Question

Find the range of the function \[f(x) = 2 - 3x\], \[x \in R\], \[x > 0\].

Answer 1

Hint: The range of a function \[f(x)\] refers to the possible values that a function can attain for the values of \[x\] which are in the domain of \[f\left( x \right)\].

Complete step by step solution:
The domain of a function \[f(x)\] refers to the set of values of \[x\] for which \[f\left( x \right)\] is defined. It is given that \[f\left( x \right)\] is defined for all \[x > 0\]. Hence the domain of \[f\left( x \right)\] is \[\left( {0,\infty } \right)\].
To find the range of a function we need to find the values of \[f(x)\] for all \[x\] belonging to the domain of \[x\].
Given:
\[x > 0\]
We need to transform the \[x\] on the left hand side to \[2 - 3x\], for that multiply both sides by \[3\]:
\[ \Rightarrow 3x > 0\]
Multiply both sides by \[ - \] sign:
\[ \Rightarrow - 3x < 0\]
Note that the sign changed from > to < as we multiplied by \[ - \] on both sides.
Add \[2\] to both sides:
\[ \Rightarrow 2 - 3x < 2\]

Therefore the range of \[f\left( x \right)\] is \[( - \infty ,2)\].

Note:
For solving any problems like this where the domain and range needs to be found, first the definition of the given function needs to be understood.
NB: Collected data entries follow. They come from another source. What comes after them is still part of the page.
Fixpoint controlRun (c : PhaseControlConfig) (ops : list Z) (state : Z) (index : nat) : option (Z * nat) :=
  match ops with
  | [] => Some (state, index)
  | op :: ops' =>
      match nextConfiguredControlState state index op c with
      | Ok (state', index') => controlRun c ops' state' index'
      | Err _ => None
      end
  end.
Fixpoint barrierRun (c : PhaseControlConfig) (ops : list Z) (b : barrier) : option barrier :=
  match ops with
  | [] => Some b
  | op :: ops' => match barrierStep c op b with Some b' => barrierRun c ops' b' | None => None end
  end.

Lemma barrierOf_cases state index b :
  barrierOf state index = Some b ->
  state = 0 \/ state = phaseOwnerDrain \/ state = phaseRequestsOpen \/ state = phaseResume \/
  state = phasePreparingRequests \/ state = phasePause \/ state = phaseCheckpoint \/
  state = phaseTerminalQuiesce \/ state = phaseTerminalCheckpoint.
Proof.
  unfold barrierOf.
  repeat match goal with |- context [if (?s =? ?k) then _ else _] =>
    let E := fresh "E" in destruct (Z.eqb_spec s k) as [E|E]; [tauto|] end.
  discriminate.
Qed.

Lemma op_cases (op : Z) :
  op = 1 \/ op = 2 \/ op = 3 \/ op = 4 \/ op = 5 \/ op = 6 \/ op = 7 \/ op = 8 \/
  ((op =? 1) = false /\ (op =? 2) = false /\ (op =? 3) = false /\ (op =? 4) = false /\
   (op =? 5) = false /\ (op =? 6) = false /\ (op =? 7) = false /\ (op =? 8) = false).
Proof.
  destruct (Z.eq_dec op 1); [tauto|]. destruct (Z.eq_dec op 2); [tauto|].
  destruct (Z.eq_dec op 3); [tauto|]. destruct (Z.eq_dec op 4); [tauto|].
  destruct (Z.eq_dec op 5); [tauto|]. destruct (Z.eq_dec op 6); [tauto|].
  destruct (Z.eq_dec op 7); [tauto|]. destruct (Z.eq_dec op 8); [tauto|].
  right; right; right; right; right; right; right; right.
  repeat split; apply Z.eqb_neq; assumption.
Qed.
Definition counted (n : Z) (log : list admission) : Prop :=
  exists e, e ∈ log /\ am_producer e = producer /\ fr_ordinal (am_frame e) = n.

(** The frame in flight is the one of the call. *)
Definition frameOf (r : rpc) (c : Client) (f : frame) : Prop :=
  fr_op f = wireOp r /\ fr_site f = wireSite r /\ fr_ordinal f = wireOrdinal r /\
  fr_sequence f = cl_sequence c.

Definition tokens (r : rpc) : list Z :=
  match r with
  | RpcAdmit _ n | RpcSettle n => [n]
  | RpcCarry _ t rest _ => t :: rest
  | RpcFinal _ _ => []
  end.
(** The token a call will remove or hand over. *)
Definition owned (r : rpc) : option Z :=
  match r with RpcAdmit _ n | RpcSettle n => Some n | _ => None end.

Definition rpcOK (r : rpc) (st : stage) (c : Client) (started : list Z) (log : list admission) : Prop :=
  (forall n, n ∈ tokens r -> is_Some (cl_active c !! n)) /\
  match r with
  | RpcAdmit site n =>
      n = cl_ordinal c /\ (n ∉ started) /\
      (exists bound pending, cl_sites c !! site = Some bound /\
         cl_active c !! n = Some (mkCommand pending (si_Persistent bound) false)) /\
      match st with Acked _ => counted n log | _ => True end
  | _ => True
  end /\
  match st with Ready => True | Sent f | Acked f | Dropped f => frameOf r c f end.

Record Inv (s : sys) : Prop := {
  iv_runs : runs sha256 config (sy_log s) (sy_parent s);
  iv_panic : sy_panicked s = false;
  iv_gate : cl_gate (sy_client s) = negb (is_nil (sy_rpc s));
  iv_ordinal : 0 <= cl_ordinal (sy_client s) <= MaxUint64;
  iv_sequence : 0 <= cl_sequence (sy_client s) <= MaxUint64;
  iv_keys : forall n, is_Some (cl_active (sy_client s) !! n) -> 1 <= n <= cl_ordinal (sy_client s);
  iv_held : forall n, n ∈ sy_starting s \/ n ∈ sy_handles s \/ n ∈ sy_settling s ->
    is_Some (cl_active (sy_client s) !! n) /\
    (forall r st, sy_rpc s = Some (r, st) -> owned r <> Some n);
  iv_disjoint : (forall n, n ∈ sy_starting s -> (n ∉ sy_handles s) /\ (n ∉ sy_settling s) /\ (n ∉ sy_started s)) /\
    (forall n, n ∈ sy_handles s -> n ∉ sy_settling s);
  iv_started : NoDup (sy_started s) /\ forall n, n ∈ sy_started s -> 1 <= n <= cl_ordinal (sy_client s);
  iv_counted : forall n, n ∈ sy_starting s \/ n ∈ sy_started s -> counted n (sy_log s);
  iv_rpc : forall r st, sy_rpc s = Some (r, st) -> rpcOK r st (sy_client s) (sy_started s) (sy_log s);
  iv_mirror : exists p, c_producers (sy_parent s) !! producer = Some p /\ ps_attached p = true /\
    ps_sites p = cl_sites (sy_client s) /\
    (cl_err (sy_client s) = None -> ps_hardDeath p = false ->
     forall i, expected (sy_rpc s) (sy_client s) = Some i -> imageOf p = i)
}.

(** ** The controller's other events *)
Definition kept (p p' : producerState) : Prop :=
  ps_sequence p' = ps_sequence p /\ ps_ordinal p' = ps_ordinal p /\ ps_sites p' = ps_sites p /\
  (ps_attached p = true -> ps_attached p' = true /\
    (ps_hardDeath p' = false -> ps_hardDeath p = false /\ ps_active p' = ps_active p /\ ps_closed p' = ps_closed p)).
First the domain of the function must be found following the definition then the range can be easily found accordingly. For example if a function is like \[f(x) = \sqrt {4 - x} \], then by the definition of roots any number under root will always be positive. So for the domain \[4 - x\] must always be greater than \[0\] . In this way the definitions of various functions need to be analysed.